GIVEN DATA: Begin

Lemma find_unsubscribe ls cid n p c :
  find (unsubscribe ls cid n) p c =
  if decide (p = ls ∧ c = cid) then None else find n p c.
Proof.
  revert n p. induction ls as [|l ls IH]; intros n p.
  - destruct p as [|l p]; [|rewrite !find_cons; simpl; decide_solver].
    rewrite !find_nil. simpl. rewrite lookup_delete. decide_solver.
  - destruct p as [|l' p]; [rewrite !find_nil, unsubscribe_subs; decide_solver|].
    rewrite !find_cons. destruct (children n !! l) as [child|] eqn:Hl.
    + rewrite (unsubscribe_child l ls cid n child Hl).
      destruct (decide (l' = l)) as [->|Hne]; [|decide_solver].
      cbv zeta. rewrite find_pruned, IH, Hl. simpl. decide_solver.
    + simpl. rewrite Hl. destruct (decide _) as [[[= -> _] _]|]; [|done]. by rewrite Hl.
Qed.

Lemma find_unsubscribeAll cid n p c :
  find (unsubscribeAll cid n) p c = if decide (c = cid) then None else find n p c.
Proof.
  revert p. induction n as [[ch sb] IH] using node_induction. intros p. simpl in *.
  destruct p as [|l p].
  - rewrite !find_nil. simpl. rewrite lookup_delete. decide_solver.
  - rewrite !find_cons. simpl. rewrite lookup_omap.
    destruct (ch !! l) as [child|] eqn:Hl; simpl; [|by case_decide].
    by rewrite find_pruned, (IH l child Hl).
Qed.

(** * The shape invariant *)

(** No node but the root is empty: branches without subscriptions are pruned. *)
Inductive pruned : node → Prop :=
| pruned_node n :
    (∀ l c, children n !! l = Some c → is_leafless c = false ∧ pruned c) → pruned n.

GIVEN DATA: End

▶ **REQUIRED ACTION**
If a line in the records above contains the string "revert", copy that line out.

▶ **YOUR RESPONSE**
  revert n p. induction ls as [|l ls IH]; intros n p.
  revert p. induction n as [[ch sb] IH] using node_induction. intros p. simpl in *.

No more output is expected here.